Authentication and authorization - BlueCat Integrity - 9.5.0

Address Manager Legacy v1 API Guide

Product name
BlueCat Integrity

Address Manager uses token-based authentication and authorization. Once generated, the token must be used when invoking every subsequent v1 API method in Address Manager.

Generating a token

You must generate the authentication and authorization token by invoking the login v1 API method. You must use an API user account to access the Address Manager v1 API. If your credentials are invalid, it will fail with an error. For more information about login and logout methods, refer to GET /v1/login.

Login format:
http://<AddressManager_IP or hostname>/Services/REST/v1/login?username=<username>&password=<password>

Output / Response

The body of the JSON response for the above v1 API method will be in the "Session Token-> ${ACTUAL_TOKEN} <- for User : ${USERNAME_PASSED}" and it can be used to extract the authorization token.

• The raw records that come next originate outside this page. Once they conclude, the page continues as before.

(** What a stretch of the streaming phase can change: the counter and the
    files named by the frame events it appends; nothing but frame events and
    console lines is appended. *)
Record streamed (s s' : state) (new : list event) : Prop := Streamed {
  st_trace : trace s' = trace s ++ new;
  st_counter :
    frames_received (self s') = frames_received (self s) + Z.of_nat (length (frame_writes new));
  st_summaries : summaries_written new = [];
  st_connections : connections_opened new = [];
  st_server_url : server_url (self s') = server_url (self s);
  st_output_dir : output_dir (self s') = output_dir (self s);
  st_total_frames : total_frames (self s') = total_frames (self s);
  st_dirs : dirs (fs s') = dirs (fs s);
  st_files : ∀ t, t ∉ (frame_writes new).*1 → files (fs s') !! t = files (fs s) !! t
}.

(** What the control phase can do to the state: console lines, file reads,
    requests and pauses; no frame, no summary, no connection; the sink and
    the client untouched, [total_frames] apart. *)
Record control_step (s s' : state) (new : list event) : Prop := ControlStep {
  cs_trace : trace s' = trace s ++ new;
  cs_frames : frame_writes new = [];
  cs_summaries : summaries_written new = [];
  cs_connections : connections_opened new = [];
  cs_fs : fs s' = fs s;
  cs_server_url : server_url (self s') = server_url (self s);
  cs_output_dir : output_dir (self s') = output_dir (self s);
  cs_frames_received : frames_received (self s') = frames_received (self s)
}.

(** A stretch of a session in which frames may have been written: the
    counter moves with the frame events. *)
Record counted (s s' : state) (new : list event) : Prop := Counted {
  ct_trace : trace s' = trace s ++ new;
  ct_counter :
    frames_received (self s') = frames_received (self s) + Z.of_nat (length (frame_writes new));
  ct_output_dir : output_dir (self s') = output_dir (self s);
  ct_server_url : server_url (self s') = server_url (self s)
}.


(** ** Further notions *)

(** The requests of a trace, by URL. *)
Definition post_event (e : event) : option string :=
  match e with
  | HttpPost url _ _ => Some url
  | _ => None
  end.
Definition posts_made (t : list event) : list string := omap post_event t.

(** The satellite files a trace reads. *)
Definition read_event (e : event) : option string :=
  match e with
  | ReadJson file => Some file
  | _ => None
  end.
Definition files_read (t : list event) : list string := omap read_event t.

(** Frame writes and console lines, the only events of the receive loop. *)
Definition frame_or_line (e : event) : bool :=
  match e with
  | FrameWritten _ _ | Print _ => true
  | _ => false
  end.

(** What a run may do to the sink: files change only where a frame or the
    summary was written, no file disappears, no directory disappears. *)
Record sink_effect (s s' : state) (new : list event) : Prop := SinkEffect {
  se_trace : trace s' = trace s ++ new;
  se_files : ∀ t, t ∉ (frame_writes new).*1 → t ∉ (summaries_written new).*1 →
                  files (fs s') !! t = files (fs s) !! t;
  se_keeps : ∀ t, is_Some (files (fs s) !! t) → is_Some (files (fs s') !! t);
  se_dirs : dirs (fs s) ⊆ dirs (fs s')
}.

(** The endpoints [main] may post to, in order, given its flags. *)
Definition requests_allowed (a : args) (c : HeatmapClient) : list string :=
  (if arg_skip_init a then [] else [initialize_url c]) ++
  (if arg_skip_generate a then [] else [generate_url c]).

(** The client as [__init__] leaves it. *)
Definition constructed (url out : string) : HeatmapClient :=
  {| server_url := strip_scheme url; output_dir := Path out;
     frames_received := 0; total_frames := PInt 0 |}.

(** The four lines [main] prints after [receive_frames]. *)
Definition closing_lines (E : env) (c : HeatmapClient) : list event :=
  [Print L_rule; Print L_transfer_done;
   Print (L_saved_to (path_absolute (cwd E) (output_dir c))); Print L_rule].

The ACTUAL_TOKEN is comprised of the keyword BAMAuthToken and a dynamically generated token hash. For example, “BAMAuthToken: 4bippMTQ1ODAzNzgwNjE0MzphcGk=”.

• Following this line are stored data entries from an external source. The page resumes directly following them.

Lemma word32_combine b0 b1 b2 b3 : bytes_ok [b3; b2; b1; b0] ->
  word32 b0 b1 b2 b3 = le_combine [b3; b2; b1; b0].
Proof.
  intros H. repeat match goal with H : bytes_ok (_ :: _) |- _ => inversion_clear H
    | H : Forall _ (_ :: _) |- _ => inversion_clear H end.
  unfold in_u in *. unfold word32. rewrite !Z.shiftl_mul_pow2 by lia. cbn [le_combine].
  rewrite !u32_id by (rewrite ?u32_id by lia; lia). lia.
Qed.

Lemma word64_sum a b : in_u 32 a -> in_u 32 b -> word64 a b = a * 2 ^ 32 + b.
Proof.
  unfold in_u. intros Ha Hb. unfold word64. rewrite Z.shiftl_mul_pow2 by lia.
  change 0xffffffff with (Z.ones 32). rewrite Z.land_ones, (Z.mod_small b) by lia.
  rewrite !wrapu_id; unfold in_u; rewrite ?wrapu_id; unfold in_u; lia.
Qed.

(** The bitwise reassembly of a word is the additive one. *)
Lemma lor32_combine b0 b1 b2 b3 : bytes_ok [b3; b2; b1; b0] ->
  Z.lor (Z.lor (Z.lor (u32 (Z.shiftl b0 24)) (u32 (Z.shiftl b1 16))) (u32 (Z.shiftl b2 8))) b3
  = le_combine [b3; b2; b1; b0].
Proof.
  intros H. repeat match goal with H : bytes_ok (_ :: _) |- _ => inversion_clear H
    | H : Forall _ (_ :: _) |- _ => inversion_clear H end.
  unfold in_u in *. rewrite !Z.shiftl_mul_pow2, !u32_id by lia. cbn [le_combine].
  rewrite (lor_disjoint b0 (b1 * 2 ^ 16) 24) by lia.
  replace (b0 * 2 ^ 24 + b1 * 2 ^ 16) with ((b0 * 2 ^ 8 + b1) * 2 ^ 16) by lia.
  rewrite (lor_disjoint _ (b2 * 2 ^ 8) 16) by lia.
  replace ((b0 * 2 ^ 8 + b1) * 2 ^ 16 + b2 * 2 ^ 8) with ((b0 * 2 ^ 16 + b1 * 2 ^ 8 + b2) * 2 ^ 8) by lia.
  rewrite (lor_disjoint _ b3 8) by lia. lia.
Qed.

Lemma le_combine_app l1 l2 :
  le_combine (l1 ++ l2) = le_combine l1 + 256 ^ Z.of_nat (length l1) * le_combine l2.
Proof.
  induction l1 as [|b l1 IH]; cbn [app le_combine length]; [lia|].
  rewrite IH, Nat2Z.inj_succ, Z.pow_succ_r by lia. lia.
Qed.

Lemma word64_combine b0 b1 b2 b3 b4 b5 b6 b7 :
  bytes_ok [b7; b6; b5; b4; b3; b2; b1; b0] ->
  word64 (word32 b0 b1 b2 b3) (word32 b4 b5 b6 b7) =
  le_combine ([b7; b6; b5; b4] ++ [b3; b2; b1; b0]).
Proof.
  intros H. change [b7; b6; b5; b4; b3; b2; b1; b0]
    with ([b7; b6; b5; b4] ++ [b3; b2; b1; b0]) in H. apply Forall_app in H as [H1 H2].
  rewrite !word32_combine by done.
  pose proof (le_combine_range _ H1). pose proof (le_combine_range _ H2).
  rewrite word64_sum, le_combine_app by done. simpl length. lia.
Qed.

(** Decoding reads off the reference combination of the bytes. *)
Lemma dec_split16 v : Z.shiftl (byte_at v 8) 8 + Z.land v 255 = v mod 2 ^ 16.
Proof.
  pose proof (le_combine_split 2 v) as E. rewrite <- split16 in E. cbn [le_combine] in E.
  rewrite Z.shiftl_mul_pow2 by lia. change (256 ^ Z.of_nat 2) with (2 ^ 16) in E. lia.
Qed.

Lemma dec_split32 v :
  word32 (byte_at v 24) (byte_at v 16) (byte_at v 8) (Z.land v 255) = v mod 2 ^ 32.
Proof.
  rewrite word32_combine by (rewrite split32; apply le_split_ok).
  rewrite split32. apply (le_combine_split 4).
Qed.

Lemma dec_split64 v :
  word64 (word32 (byte_at v 56) (byte_at v 48) (byte_at v 40) (byte_at v 32))
         (word32 (byte_at v 24) (byte_at v 16) (byte_at v 8) (Z.land v 255)) = v mod 2 ^ 64.
Proof.
  rewrite word64_combine by (rewrite split64; apply le_split_ok).
  cbn [app]. rewrite split64. apply (le_combine_split 8).
Qed.

Lemma dec_split_float v :
  Z.lor (Z.lor (Z.lor (u32 (Z.shiftl (byte_at v 24) 24)) (u32 (Z.shiftl (byte_at v 16) 16)))
               (u32 (Z.shiftl (byte_at v 8) 8))) (Z.land v 255) = v mod 2 ^ 32.
Proof.
  rewrite lor32_combine by (rewrite split32; apply le_split_ok).
  rewrite split32. apply (le_combine_split 4).
Qed.

Lemma signed_roundtrip w v : 0 < w -> in_s w v -> wraps w (wrapu w v mod 2 ^ w) = v.
Proof.
  intros Hw Hv. fold (wrapu w (wrapu w v)).
  rewrite !wraps_wrapu by done. by apply wraps_id.
Qed.

Lemma byte_at_ok v k : in_u 8 (byte_at v k).
Proof. unfold byte_at. rewrite land_255. apply (Z.mod_pos_bound _ 256). lia. Qed.

Lemma low_byte_ok v : in_u 8 (Z.land v 255).
Proof. rewrite land_255. apply (Z.mod_pos_bound _ 256). lia. Qed.

#[export] Hint Resolve byte_at_ok low_byte_ok : zcm.

(** Every byte an encoder writes is in range. *)
Ltac codec_bytes :=
  intros; repeat (apply Forall_cons_2; [first [apply byte_at_ok | apply low_byte_ok
    | by apply wrapu_range]|]); apply Forall_nil_2.

#[refine] Instance byte_codec : Codec :=
  {| size := 1; enc := byte_enc; dec := byte_dec; val_ok := in_u 8 |}.
Proof. lia. done. codec_bytes. intros v Hv. by apply wrapu_id. Defined.

#[refine] Instance int8_codec : Codec :=
  {| size := 1; enc := int8_enc; dec := int8_dec; val_ok := in_s 8 |}.
Proof.
  lia. done. codec_bytes. intros v Hv. unfold int8_dec, int8_enc. rewrite nthb_cons.
  rewrite wraps_wrapu by lia. by apply wraps_id.
Defined.

#[refine] Instance int16_codec : Codec :=
  {| size := 2; enc := int16_enc; dec := int16_dec; val_ok := in_s 16 |}.
Proof.
  lia. done. codec_bytes. intros v Hv. unfold int16_dec, int16_enc.
  etransitivity; [|apply (signed_roundtrip 16 v ltac:(lia) Hv)]. f_equal. apply dec_split16.
Defined.

#[refine] Instance int16_le_codec : Codec :=
  {| size := 2; enc := int16_le_enc; dec := int16_le_dec; val_ok := in_s 16 |}.
Proof.
  lia. done. codec_bytes. intros v Hv. unfold int16_le_dec, int16_le_enc.
  etransitivity; [|apply (signed_roundtrip 16 v ltac:(lia) Hv)]. f_equal. apply dec_split16.
Defined.

#[refine] Instance int32_codec : Codec :=
  {| size := 4; enc := int32_enc; dec := int32_dec; val_ok := in_s 32 |}.
Proof.
  lia. done. codec_bytes. intros v Hv. unfold int32_dec, int32_enc.
  etransitivity; [|apply (signed_roundtrip 32 v ltac:(lia) Hv)]. f_equal. apply dec_split32.
Defined.

#[refine] Instance int32_le_codec : Codec :=
  {| size := 4; enc := int32_le_enc; dec := int32_le_dec; val_ok := in_s 32 |}.
Proof.
  lia. done. codec_bytes. intros v Hv. unfold int32_le_dec, int32_le_enc.
  etransitivity; [|apply (signed_roundtrip 32 v ltac:(lia) Hv)]. f_equal. apply dec_split32.
Defined.

#[refine] Instance int64_codec : Codec :=
  {| size := 8; enc := int64_enc; dec := int64_dec; val_ok := in_s 64 |}.
Proof.
  lia. done. codec_bytes. intros v Hv. unfold int64_dec, int64_enc.
  etransitivity; [|apply (signed_roundtrip 64 v ltac:(lia) Hv)]. f_equal. apply dec_split64.
Defined.

#[refine] Instance int64_le_codec : Codec :=
  {| size := 8; enc := int64_le_enc; dec := int64_le_dec; val_ok := in_s 64 |}.
Proof.
  lia. done. codec_bytes. intros v Hv. unfold int64_le_dec, int64_le_enc.
  etransitivity; [|apply (signed_roundtrip 64 v ltac:(lia) Hv)]. f_equal. apply dec_split64.
Defined.

#[refine] Instance float_codec : Codec :=
  {| size := 4; enc := float_enc; dec := float_dec; val_ok := in_u 32 |}.
Proof.
  lia. done. codec_bytes. intros v Hv. unfold float_dec, float_enc.
  etransitivity; [apply dec_split_float|by apply Z.mod_small].
Defined.

#[refine] Instance float_le_codec : Codec :=
  {| size := 4; enc := float_le_enc; dec := float_le_dec; val_ok := in_u 32 |}.
Proof.
  lia. done. codec_bytes. intros v Hv. unfold float_le_dec, float_le_enc.
  etransitivity; [apply dec_split_float|by apply Z.mod_small].
Defined.

#[refine] Instance double_codec : Codec :=
  {| size := 8; enc := double_enc; dec := double_dec; val_ok := in_u 64 |}.
Proof.
  lia. done. codec_bytes. intros v Hv. unfold double_dec, double_enc.
  etransitivity; [apply dec_split64|by apply Z.mod_small].
Defined.

#[refine] Instance double_le_codec : Codec :=
  {| size := 8; enc := double_le_enc; dec := double_le_dec; val_ok := in_u 64 |}.
Proof.
  lia. done. codec_bytes. intros v Hv. unfold double_le_dec, double_le_enc.
  etransitivity; [apply dec_split64|by apply Z.mod_small].
Defined.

Authorizing v1 API methods

The generated authorization token must be passed when invoking any v1 API method. The token needs to be passed as an Authorization property in the request header.

Configuring the token timeout

The generated token shares the same timeout as the Address Manager session. You can change this behavior according to your use case. Refer to Setting user session time out values in the Address Manager Administration Guide.